## Task objective
From the entries that follow, copy exactly the lines beginning at the line holding "mc_value : Assignment -> list Z -> Z;" and continuing through the line holding "Notation Denotation := (Sort_".

Items from a data source

(** ** Literals *)
Definition literal_meaning (radix bits : Z) (s : string) : option (Sort_ * Z) :=
  let n := bits * Z.of_nat (str_len s) in
  assert! width_ok n;
  v ← digits_value radix 0 (text_of s);
  Some (SBits (Z.to_nat n), v).

Definition constant_meaning (c : SpecConstant) : option (Sort_ * Z) :=
  match c with
  | CHexadecimal s => literal_meaning 16 4 s
  | CBinary s => literal_meaning 2 1 s
  | _ => None
  end.

(** [(_ bvX n)]: [X] modulo [2 ^ n]. *)
Definition bv_meaning (name : string) (n : Z) : option (Sort_ * Z) :=
  match name with
  | String b (String v digits) =>
    assert! Ascii.eqb b "b"%char && Ascii.eqb v "v"%char && negb (str_len digits =? 0)%nat && width_ok n;
    x ← digits_value 10 0 (text_of digits);
    assert! x <? 2 ^ 64;
    Some (SBits (Z.to_nat n), x mod 2 ^ n)
  | _ => None
  end.

(** ** Terms *)

(** An assignment gives declared symbols their values, a local environment
    the variables bound around a term. *)
Notation Assignment := (string -> Z).
Notation Locals := (gmap string Z).

Record Macro := mkMacro {
  mc_params : list Sort_;
  mc_sort : Sort_;
  mc_value : Assignment -> list Z -> Z;
}.

Record Globals := mkGlobals {
  g_decls : gmap string Sort_;
  g_macros : gmap string Macro;
}.

Notation Denotation := (Sort_ * (Assignment -> Locals -> Z))%type.

Definition constant_denotation (c : Sort_ * Z) : Denotation := (fst c, fun _ _ => snd c).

## Expected answer
  mc_value : Assignment -> list Z -> Z;
}.

Record Globals := mkGlobals {
  g_decls : gmap string Sort_;
  g_macros : gmap string Macro;
}.

Notation Denotation := (Sort_ * (Assignment -> Locals -> Z))%type.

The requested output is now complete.